Solve 3/(x - 2) + 1 = x/(x - 2) LCD = (x - 2). Multiply every term by (x - 2): 3 + (x - 2) = x 3 + x - 2 = x x + 1 = x 1 = 0 <- false, no solution There is NO value of x that works. (And x = 2 was excluded from the start anyway.)
Why you must check: extraneous solutions
Clearing denominators can introduce an extraneous solution — a value that solves the cleared polynomial but makes an original denominator zero, so it was never allowed. It is not a real solution; it is an artifact of the multiplication. The fix is checking each solution against the original equation and discarding any that hits an excluded value.

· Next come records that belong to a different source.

(* ===== verification/Resolver.v ===== *)
(** The DNS resolver (resolve/resolver.go, resolve/cache.go). The expiring cache of
    github.com/patrickmn/go-cache is an interface with laws; the three [net.Resolver]s are
    lookups in a world of type [S]; time is in nanoseconds. *)

From S2P Require Import Prelude Core GoNet Dial.

Definition normalizeDNSName (host : string) : string :=
  TrimSuffix (ToLower (TrimSpace host)) ".".

(** What the resolver relies on of its cache: an entry set without expiration stays until it
    is set again, and setting one key does not change another. *)
Class DNSCache (C : Type) : Type := {
  cache_Get : Z -> string -> C -> option IP;
  cache_SetDefault : Z -> string -> IP -> C -> C;
  cache_SetForever : Z -> string -> IP -> C -> C;
  cache_forever : C -> string -> option IP;
  cache_forever_get now k c ip : cache_forever c k = Some ip -> cache_Get now k c = Some ip;
  cache_forever_set now k ip c : cache_forever (cache_SetForever now k ip c) k = Some ip;
  cache_forever_other now k k' ip c : k <> k' ->
    cache_forever (cache_SetForever now k ip c) k' = cache_forever c k';
  cache_default_other now k k' ip c : k <> k' ->
    cache_forever (cache_SetDefault now k ip c) k' = cache_forever c k';
  cache_default_get now k ip c : cache_Get now k (cache_SetDefault now k ip c) = Some ip
}.

Definition tcpFallbackPeriod : Z := 10 * 60 * 1000000000.

Section ResolverModel.
Context {C S : Type} `{DNSCache C}.

(** The lookups: remote DNS over UDP and TCP (IPv4), secondary DNS for "ip4" and "ip6". *)
Variable lookupUDP lookupTCP secondary4 secondary6 :
  string -> S -> result error (list IP) * S.

Record Resolver : Type := {
  rs_domainResources : gmap string DomainResource;
  rs_dnsResource : option (gmap string IP);
  rs_permanentDNS : gmap string IP;
  rs_useRemoteDNS : bool;
  rs_cache : C;
  rs_useTCP : bool;
  rs_timer : option Z;
}.

Definition set_cache (c : C) (r : Resolver) : Resolver :=
  {| rs_domainResources := rs_domainResources r; rs_dnsResource := rs_dnsResource r;
     rs_permanentDNS := rs_permanentDNS r; rs_useRemoteDNS := rs_useRemoteDNS r;
     rs_cache := c; rs_useTCP := rs_useTCP r; rs_timer := rs_timer r |}.
Definition mergeStoppedServiceStatuses (before after : list ServiceStatus)
    : list ServiceStatus :=
  let byType := status_by_type after in
  map (fun b =>
    match byType !! svc_Type b with
    | None => b
    | Some status =>
        {| svc_Type := svc_Type b;
           svc_Address := if is_empty (svc_Address b) then svc_Address status else svc_Address b;
           svc_Running := svc_Running status; svc_LastError := svc_LastError status |}
    end) before.

(** *** Reconnection delays *)

Fixpoint reconnectDelay_loop (fuel : nat) (current attempt delay : Z) : Z :=
  match fuel with
  | O => delay
  | S fuel' =>
      if bool_decide (current < attempt) && bool_decide (delay < reconnectMaxDelay) then
        let delay := delay * 2 in
        let delay := if bool_decide (delay > reconnectMaxDelay) then reconnectMaxDelay else delay in
        reconnectDelay_loop fuel' (current + 1) attempt delay
      else delay
  end.

(** The loop runs at most five times: the delay doubles up to its maximum. *)
Definition reconnectDelay (attempt : Z) : Z :=
  if bool_decide (attempt <= 1) then 0
  else reconnectDelay_loop 5 2 attempt reconnectInitialDelay.
Lemma inv_start_check now r s cl mo re err s' :
  start_check now r s = inl (err, s') -> Inv (view s) (SStarted r) cl mo re ->
  Inv (view s') SDone cl mo re.
Proof.
  unfold start_check. intros H HI. pose proof (inv_start _ _ _ _ _ HI) as Hs. simpl in Hs.
  destruct (stopping (ss_state s)) eqn:Es.
  - destruct (ss_stageErr s); injection H as <- <-;
      by apply (inv_start_release _ _ _ _ _ _ None _ _ _ _ HI).
  - destruct Hs as [Hs|[_ Hs]]; [done|]. by rewrite Hs in H.
Qed.

Lemma start_check_kept now r s s' :
  start_check now r s = inr s' -> s' = s /\ stopping (ss_state s) = false.
Proof.
  unfold start_check. destruct (stopping (ss_state s)), (ss_stageErr s); intros H; by simplify_eq.
Qed.

Lemma inv_start_check_ok r s network h cl mo re :
  DetachOutbound r (ss_heap s) = (network, h) -> Inv (view s) (SStarted r) cl mo re ->
  Inv (view (set_heap h s)) (SChecked r network) cl mo re.
Proof.
  intros Hd HI. destruct (inv_starting _ _ _ _ _ HI) as [-> ->]; [done|].
  eapply inv_heap_change; [exact HI| |done|done|apply (inv_start _ _ _ _ _ HI)|done
    |by intros; apply (inv_empty _ _ _ _ _ HI)|done].
  destruct HI as [Hheap _ _ _ _ _ _ _ _ _].
  eapply heap_ok_weaken; [by eapply heap_ok_detach|..]; unfold held, nets, owner; simpl;
    intros x; try tauto; intuition congruence.
Qed.

Lemma inv_start_read_ok s r network resources cl mo re :
  Inv (view s) (SChecked r network) cl mo re ->
  Inv (view (start_install r network resources s))
    (SInstalled r network resources (runtime_resume r (ss_heap s))) cl mo re.
Proof.
  intros HI. destruct (inv_empty _ _ _ _ _ HI) as [Hr Hn]; [done|]. simpl in Hr, Hn.
  destruct (inv_starting _ _ _ _ _ HI) as [-> ->]; [done|].
  eapply inv_heap_change; [exact HI| |done|done|by split_and!; [..|apply (inv_start _ _ _ _ _ HI)]|done..].
  destruct HI as [Hheap _ _ _ _ _ _ _ _ _].
  eapply heap_ok_weaken; [exact Hheap|..]; unfold held, nets, owner; simpl; intros x; [| |tauto].
  - destruct cl; simpl; rewrite ?Hr; intuition congruence.
  - destruct cl; simpl; rewrite ?Hn; intuition congruence.
Qed.

Lemma start_ready_view now r network resources resume services s err s' :
  start_ready now r network resources resume services s = (err, s') ->
  match err with
  | Some e =>
      CanTransitionSessionState (ss_state s) SessionStateReady = false /\
      s' = failWith now ErrorCodeSessionStartFailed "start session" e
             (cancel (set_heap (closeRuntime r (close_network_opt network (ss_heap s))) s))
  | None =>
      CanTransitionSessionState (ss_state s) SessionStateReady = true /\
      view s' = v_set_state SessionStateReady (view s)
  end.
Proof.
  unfold start_ready. intros H.
  destruct (transition now SessionStateReady s) as [e s1] eqn:Ht.
  destruct (view_transition _ _ _ _ _ Ht) as [(-> & Hc & Hv)|([e' ->] & Hc & ->)];
    injection H as <- <-; [|done].
  split; [done|]. by autorewrite with session_view.
Qed.

Lemma inv_start_is_ready s s' r network resources resume cl mo re :
  CanTransitionSessionState (ss_state s) SessionStateReady = true ->
  view s' = v_set_state SessionStateReady (view s) ->
  Inv (view s) (SInstalled r network resources resume) cl mo re ->
  Inv (view s') SDone cl (MWatch r) re.
Proof.
  intros Hcan Hv [Hheap Hc Hd Hse' Hb Hs Hg He Hm Hvd]. rewrite Hv.
  simpl in Hs. destruct Hs as (Hr & Hn & [Hs|[Hs Hse]]).
  { apply stopping_iff in Hs as [Hs|Hs]; rewrite Hs in Hcan; by vm_compute in Hcan. }
  destruct (Hg ltac:(done)) as [-> ->]. simpl in Hc, Hd. rewrite Hs in Hc, Hd.
  assert (close_early cl = true) as Hcl by (by destruct cl; vm_compute in Hc).
  split; simpl; try done.
  - eapply heap_ok_weaken; [exact Hheap|..]; unfold held, nets, owner; simpl; rewrite ?Hr, ?Hn;
      destruct cl; simpl in *; intros; try done; intuition congruence.
  - split; [done|]. by destruct cl.
  - by right.
Qed.

(** *** Steps of [close] *)

Lemma inv_close_begin s st mo re :
  Inv (view s) st CIdle mo re -> Inv (view (cancel s)) st (CBegin (ss_state s)) mo re.
Proof.
  intros [Hheap Hc Hd Hse' Hb Hs Hg He Hm Hvd]. simpl in Hc. split; simpl; try done.
  by intros ? [= <-].
Qed.

Lemma inv_close_transition now s state err s' st mo re :
  close_stop now state s = (err, s') -> Inv (view s) st (CBegin state) mo re ->
  err = None /\ Inv (view s') st (CStopping err) mo re.
Proof.
  intros H HI. pose proof (inv_begin _ _ _ _ _ HI state eq_refl) as Hb.
  pose proof (inv_closing _ _ _ _ _ HI) as Hc. simpl in Hc.
  unfold close_stop in H. unfold stopping in Hb. apply orb_false_iff in Hb as [Hb1 Hb2].
  rewrite Hb1, Hb2 in H. simpl in H.
  destruct (view_transition _ _ _ _ _ H) as [(-> & Hcan & Hv)|([e ->] & Hcan & ->)].
  - split; [done|]. rewrite Hv.
    destruct HI as [Hheap _ Hd Hse' _ Hs Hg He Hm Hvd]. split; simpl; try done.
    destruct st; simpl in *; try (by left); intuition.
  - exfalso.
    destruct (session_can_stop _ (inv_valid _ _ _ _ _ HI)) as [E|[E|E]]; simpl in E.
    + rewrite E in Hc. by vm_compute in Hc.
    + apply bool_decide_eq_true in E. rewrite E in Hc. by vm_compute in Hc.
    + unfold session_step in E. congruence.
Qed.

Lemma inv_close_read s err st mo re :
  Inv (view s) st (CStopping err) mo re ->
  Inv (view s) st (CRead err (ss_runtime s) (ss_network s)) mo re.
Proof.
  intros [Hheap Hc Hd Hse' Hb Hs Hg He Hm Hvd]. split; simpl; done.
Qed.

Lemma heap_ok_release runtime network h old (P Q O : nat -> Prop) :
  heap_ok h old P Q O ->
  heap_ok (close_runtime_opt runtime (close_network_opt network h)) old
    (fun x => P x /\ runtime <> Some x) (fun x => Q x /\ network <> Some x) O.
Proof. intros H. by apply heap_ok_close_runtime_opt, heap_ok_close_network_opt. Qed.

Lemma inv_close_release s err runtime network result closeErr st mo re :
  Inv (view s) st (CRead err runtime network) mo re ->
  Inv (view (close_release runtime network s)) st (CReleased err result closeErr) mo re.
Proof.
  intros [Hheap Hc Hd Hse' Hb Hs Hg He Hm Hvd]. split; simpl; try done.
  - eapply heap_ok_weaken; [by apply heap_ok_release|..]; unfold held, nets, owner; simpl;
      intros x; tauto.
Qed.

Lemma inv_wait_closed s st cl mo re :
  Inv (view s) st cl mo re -> Inv (view (waitRuntimeClosed s)) st cl mo re.
Proof.
  intros HI. eapply inv_heap_change; [exact HI| |done|done|apply (inv_start _ _ _ _ _ HI)
    |apply (inv_starting _ _ _ _ _ HI)|apply (inv_empty _ _ _ _ _ HI)
    |apply (inv_monitor _ _ _ _ _ HI)].
  eapply heap_ok_weaken; [apply heap_ok_release, (inv_heap _ _ _ _ _ HI)|..];
    unfold held, nets, owner; simpl; intros x; tauto.
Qed.

Lemma view_emit_stopped_services now services s : view (emit_stopped_services now services s) = view s.
Proof. apply view_emit_all. Qed.

(** A step of [close] after the release that leaves the state alone. *)
Lemma inv_close_pc v st cl mo re cl' :
  Inv v st cl mo re -> close_early cl = false -> close_early cl' = false ->
  close_late cl' = close_late cl -> close_stopErr cl' = None ->
  close_holds v cl = None -> close_nets v cl = None ->
  close_holds v cl' = None -> close_nets v cl' = None ->
  (forall state, cl' <> CBegin state) -> Inv v st cl' mo re.
Proof.
  intros [Hheap Hc Hd Hse' Hb Hs Hg He Hm Hvd] H1 H2 H3 H4 H5 H6 H7 H8 H9. split; try done.
  - eapply heap_ok_weaken; [exact Hheap|..]; unfold held, nets; rewrite ?H5, ?H6, ?H7, ?H8; done.
  - by rewrite H2, Hc, H1.
  - by rewrite H3.
  - intros state E. by apply H9 in E.
Qed.

Lemma close_stopped_view now closeErr s closeErr' s' :
  close_stopped now closeErr s = (closeErr', s') ->
  ss_state s = SessionStateStopping -> view s' = v_set_state SessionStateStopped (view s).
Proof.
  unfold close_stopped. intros H Hst. rewrite Hst in H. simpl in H.
  destruct (transition now SessionStateStopped s) as [e s2] eqn:Ht.
  destruct (view_transition _ _ _ _ _ Ht) as [(-> & _ & Hv)|([e' ->] & Hcan & _)].
  - by injection H as _ <-.
  - rewrite Hst in Hcan. by vm_compute in Hcan.
Qed.

Lemma inv_close_stopped now s s' err result closeErr closeErr' st mo re :
  close_stopped now closeErr s = (closeErr', s') ->
  Inv (view s) st (CServices err result closeErr) mo re ->
  Inv (view s') st (CStopped err result closeErr') mo re /\ ss_state s = SessionStateStopping.
Proof.
  intros Hv [Hheap Hc Hd Hse' Hb Hs Hg He Hm Hvd]. simpl in Hc.
  assert (ss_state s = SessionStateStopping) as Hst.
  { apply stopping_iff in Hc as [?|Hc]; [done|]. by apply Hd in Hc. }
  split; [|done]. rewrite (close_stopped_view _ _ _ _ _ Hv Hst). split; simpl; try done.
  destruct st; simpl in *; tauto.
Qed.

Lemma close_report_view now started err result s report s' :
  close_report now started err result s = (report, s') -> view s' = view s.
Proof. unfold close_report. intros H. injection H as _ <-. apply view_emit. Qed.

(** *** Steps of [monitorRuntime] and [reconnect] *)

(** The monitor only runs once [start] is done. *)
Lemma inv_monitor_done v st cl mo re : Inv v st cl mo re -> mo <> MIdle -> st = SDone.
Proof.
  intros HI Hmo. destruct st; try done; by destruct (inv_starting _ _ _ _ _ HI ltac:(done)).
Qed.

(** A step of the monitor that holds nothing before or after. *)
Lemma inv_monitor_pc v st cl mo re mo' :
  Inv v st cl mo re -> mo <> MIdle -> monitor_holds mo' = monitor_holds mo ->
  monitor_owner mo' = monitor_owner mo -> monitor_ok v mo' -> Inv v st cl mo' re.
Proof.
  intros HI Hmo H1 H2 H3. pose proof (inv_monitor_done _ _ _ _ _ HI Hmo) as ->.
  destruct HI as [Hheap Hc Hd Hse' Hb Hs Hg He Hm Hvd]. split; try done.
  unfold held, owner. by rewrite H1, H2.
Qed.

Lemma inv_monitor_close s st cl r network err re :
  Inv (view s) st cl (MFailing r network err) re ->
  Inv (view (set_heap (closeRuntime r (close_network_opt network (ss_heap s))) s)) st cl
    (MClosed err) re.
Proof.
  intros HI. pose proof (inv_monitor_done _ _ _ _ _ HI ltac:(done)) as ->.
  eapply inv_heap_change; [exact HI| |done|done|apply (inv_start _ _ _ _ _ HI)|done|done|done].
  destruct HI as [Hheap _ _ _ _ _ _ _ _ _].
  eapply heap_ok_weaken; [apply (heap_ok_close_runtime r), (heap_ok_close_network_opt network), Hheap|..];
    unfold held, nets, owner; simpl; intros x; tauto.
Qed.

Lemma inv_monitor_failed now s st cl err re :
  Inv (view s) st cl (MClosed err) re -> Inv (view (monitor_fail now err s)) st cl MDone re.
Proof.
  intros HI. pose proof (inv_monitor_done _ _ _ _ _ HI ltac:(done)) as ->.
  assert (view (monitor_fail now err s) = v_set_state (failed_state (ss_state s)) (view s)) as ->.
  { unfold monitor_fail. case_bool_decide; apply view_failWith. }
  apply (inv_failed (view s)). by apply (inv_monitor_pc _ _ _ (MClosed err)).
Qed.

Lemma inv_reconnect_begin now s s' st cl r err re :
  transition now SessionStateReconnecting s = (None, s') ->
  Inv (view s) st cl (MWatch r) re -> Inv (view s') st cl (MDrop r err) re.
Proof.
  intros Ht HI. pose proof (inv_monitor_done _ _ _ _ _ HI ltac:(done)) as ->.
  destruct (view_transition _ _ _ _ _ Ht) as [(_ & Hcan & Hv)|([e He] & _)]; [|done].
  assert (stopping (ss_state s) = false) as Hns.
  { destruct (stopping (ss_state s)) eqn:E; [|done]. apply stopping_iff in E as [E|E];
      rewrite E in Hcan; by vm_compute in Hcan. }
  rewrite Hv. apply inv_set_state; simpl.
  - by apply (inv_monitor_pc _ _ _ (MWatch r)); [..|apply (inv_monitor _ _ _ _ _ HI)].
  - by rewrite Hns.
  - split; intros H; [done|]. rewrite H in Hns. by vm_compute in Hns.
  - pose proof (inv_start _ _ _ _ _ HI) as Hs. simpl in Hs. rewrite Hns in Hs. tauto.
  - done.
Qed.

Lemma inv_reconnect_forget s st cl r err reuse resume re :
  Inv (view s) st cl (MDrop r err) re ->
  Inv (view (if bool_decide (ss_runtime s = Some r) then set_runtime None s else s)) st cl
    (MDropped r reuse resume err) re.
Proof.
  intros HI. pose proof (inv_monitor_done _ _ _ _ _ HI ltac:(done)) as ->.
  pose proof (inv_monitor _ _ _ _ _ HI) as Hr. simpl in Hr.
  rewrite bool_decide_eq_true_2 by done.
  eapply inv_heap_change; [exact HI| |done|done|apply (inv_start _ _ _ _ _ HI)|done|done|done].
  destruct HI as [Hheap _ _ _ _ _ _ _ _ _].
  eapply heap_ok_weaken; [exact Hheap|..]; unfold held, nets, owner; simpl; intros x; [| |tauto].
  - destruct cl; simpl; rewrite ?Hr; intuition.
  - destruct cl; simpl; tauto.
Qed.
Lemma cancel_ok i r l1 l2 b :
  sends b = l1 ++ (i, r) :: l2 -> broker_ok b ->
  broker_ok (respond_canceled i r (put_sends (l1 ++ l2) b)).
Proof.
  intros Hs Hb. unfold respond_canceled. simpl.
  destruct (pendings b !! i) as [p|] eqn:Hp.
  2:{ destruct (broker_unknown _ Hb i Hp) as [Hz _].
      change (count_sends i (sends b) = 0%nat) in Hz.
      rewrite Hs, count_sends_remove, decide_True in Hz by done. lia. }
  destruct (broker_entries _ Hb i p Hp) as [H1 H2 H3 H4 H5].
  change (pending_sends i b) with (count_sends i (sends b)) in *.
  rewrite Hs, count_sends_remove, decide_True in H1, H2 by done.
  assert (forall p', pa_challenge p' = pa_challenge p -> pa_response p' = pa_response p ->
            broker_ok (put_sends (l1 ++ l2) (put_pending i p' b))) as Hall.
  { intros p' Ec Er. apply (send_side_ok i p); [done|done|..|done].
    - intros j Hj. rewrite Hs, count_sends_remove, decide_False by congruence. done.
    - intros x Hx. left. rewrite Hs. by apply in_app_cons.
    - split; simpl; unfold pending_sends, in_channel, valid_response; simpl;
        rewrite ?Ec, ?Er; fold (count_sends i (l1 ++ l2)); try done.
      + unfold in_channel in H1. lia.
      + intros _. unfold in_channel in H1. lia.
      + intros x Hx. apply H3. rewrite Hs. by apply in_app_cons. }
  case_bool_decide; [by apply (Hall (set_responded false p))|].
  pose proof (Hall p eq_refl eq_refl) as Hok.
  replace (put_sends (l1 ++ l2) (put_pending i p b)) with (put_sends (l1 ++ l2) b) in Hok; [done|].
  unfold put_sends, put_pending. simpl. by rewrite insert_id.
Qed.

Lemma auth_step_ok b b' : auth_step b b' -> broker_ok b -> broker_ok b'.
Proof.
  destruct 1; intros Hb.
  - by eapply register_ok.
  - by apply put_event_ok, emit_ok.
  - by eapply return_ok.
  - by apply receive_ok.
  - apply put_event_ok. eapply return_ok; [done|done|done| |done]. by intros x [= ->].
  - by eapply accept_ok.
  - by apply send_ok.
  - by apply cancel_ok.
  - destruct Hb as [He Hit Hl Hu]. split; try done. intros i p Hp.
    by eapply entry_ok_same; [by apply He|..].
Qed.

Lemma reachable_broker_ok b : rtc auth_step newAuthBroker b -> broker_ok b.
Proof.
  intros H. eapply (rtc_closed auth_step); [|apply newAuthBroker_ok|exact H].
  intros x y Hx Hxy. by eapply auth_step_ok.
Qed.

Lemma AuthResponse_Validate_names r c :
  AuthResponse_Validate r c = None -> response_ChallengeID r = challenge_ID c.
Proof.
  unfold AuthResponse_Validate. destruct (AuthChallenge_Validate c); [done|].
  by case_bool_decide.
Qed.
(** A second session replaces the first one, started by another manager of the process. *)
Lemma single_active_session_witness :
  exists w w' m', active w = Some 0%nat /\ live w' = {[1%nat]} /\
    manager_session "session-1" m' w' = Ok 1%nat.
Proof.
  set (ms0 := {[ 0%nat := newManager; 1%nat := newManager ]} : gmap nat Manager).
  destruct (manager_Start atrust_factory demo_core_config None all_well all_well 0 None newManager
              newWorld) as [[[id1 err1] m1] w1] eqn:H1.
  destruct (manager_Start atrust_factory demo_core_config None all_well all_well 1 None newManager
              w1) as [[[id2 err2] m2] w2] eqn:H2.
  assert (rtc manager_step (newWorld, ms0) (w1, <[0%nat := m1]> ms0)) as Hr.
  { eapply rtc_once, (start_step 0); [done|done|exact H1]. }
  assert (w1 = {| active := Some 0%nat; ids := {[0%nat := "session-1"%string]};
                  live := {[0%nat]} |}) as Hw1.
  { vm_compute in H1. injection H1 as _ _ _ <-. by vm_compute. }
  assert (err2 = None /\ id2 = "session-1"%string) as [He ->].
  { rewrite Hw1 in H2. vm_compute in H2. by injection H2 as <- <- _ _. }
  destruct (single_active_session ms0 w1 _ 1 atrust_factory demo_core_config None all_well all_well
              1 None newManager _ _ _ _ Hr eq_refl ltac:(by rewrite Hw1) H2) as (_ & _ & Hok & _).
  exists w1, w2, m2. split; [by rewrite Hw1|]. exact (Hok He).
Defined.

(** ** Room for authentication events *)

(** Session events never crowd out authentication: however many of them the forwarders
    pass on, the queue never goes beyond its capacity minus the reserve because of them, so
    at least eight authentication events find room without blocking; events already queued
    stay, in order, and forwarding ends with the shutdown report. *)
Theorem session_events_leave_room (events queue : list Event) :
  let queue' := forwardSessionEvents events queue in
  queue `prefix_of` queue' /\
  (length queue' <= Nat.max (length queue) (managerEventBuffer - managerAuthEventReserve))%nat /\
  (forall before e after, events = before ++ e :: after ->
     event_Type e = EventTypeShutdownCompleted ->
     queue' = forwardSessionEvents (before ++ [e]) queue).
Proof.
  revert queue. induction events as [|e events IH]; intros queue; simpl.
  - split_and!; [done|lia|]. by intros [].
  - assert (queue `prefix_of` emitSessionEvent e queue /\
            (length (emitSessionEvent e queue) <=
             Nat.max (length queue) (managerEventBuffer - managerAuthEventReserve))%nat)
      as [Hp Hl].
    { unfold emitSessionEvent. case_bool_decide as Hc; [split; [done|lia]|].
      split; [by eexists|]. rewrite length_app. simpl.
      unfold managerEventBuffer, managerAuthEventReserve in *. lia. }
    case_bool_decide as Ht.
    + split_and!; [done|done|]. intros [|b before] x after [= -> Heq] Hx; simpl;
        by rewrite bool_decide_eq_true_2.
    + destruct (IH (emitSessionEvent e queue)) as (IHp & IHl & IHs). split_and!.
      * by etransitivity.
      * etransitivity; [exact IHl|]. apply Nat.max_lub; [exact Hl|apply Nat.le_max_r].
      * intros [|b before] x after [= -> Heq] Hx; simpl; [done|].
        rewrite bool_decide_eq_false_2 by done. by eapply IHs.
Qed.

Solve x/(x - 4) = 4/(x - 4) + 2 LCD = (x - 4). Multiply every term: x = 4 + 2(x - 4) x = 4 + 2x - 8 x = 2x - 4 -x = -4 x = 4 CHECK x = 4 in the original: denominator (x - 4) = 0 -> undefined! x = 4 is EXTRANEOUS, reject it. Solution set: empty (no valid solution).
Inverse variation: a rational story
Inverse variation says two quantities have a constant product: y = k/x, equivalently xy = k. As one grows the other shrinks. The number k is the constant of proportionality, fixed for a given situation. Notice y = k/x is itself a rational expression, so x = 0 is excluded — which makes physical sense (you cannot divide the fixed product by nothing).
y varies inversely with x, and y = 6 when x = 4. Model: y = k/x Find k: 6 = k/4 -> k = 24 So: y = 24/x (equivalently xy = 24) Predict y when x = 3: y = 24/3 = 8 As x falls from 4 to 3, y rises from 6 to 8 — the product xy stays 24.
Contrast this with direct variation (y = kx), where the two quantities rise and fall together. Inverse variation is the rational cousin — and with it you have now seen rational expressions all the way from definition, through arithmetic, to solving and modeling.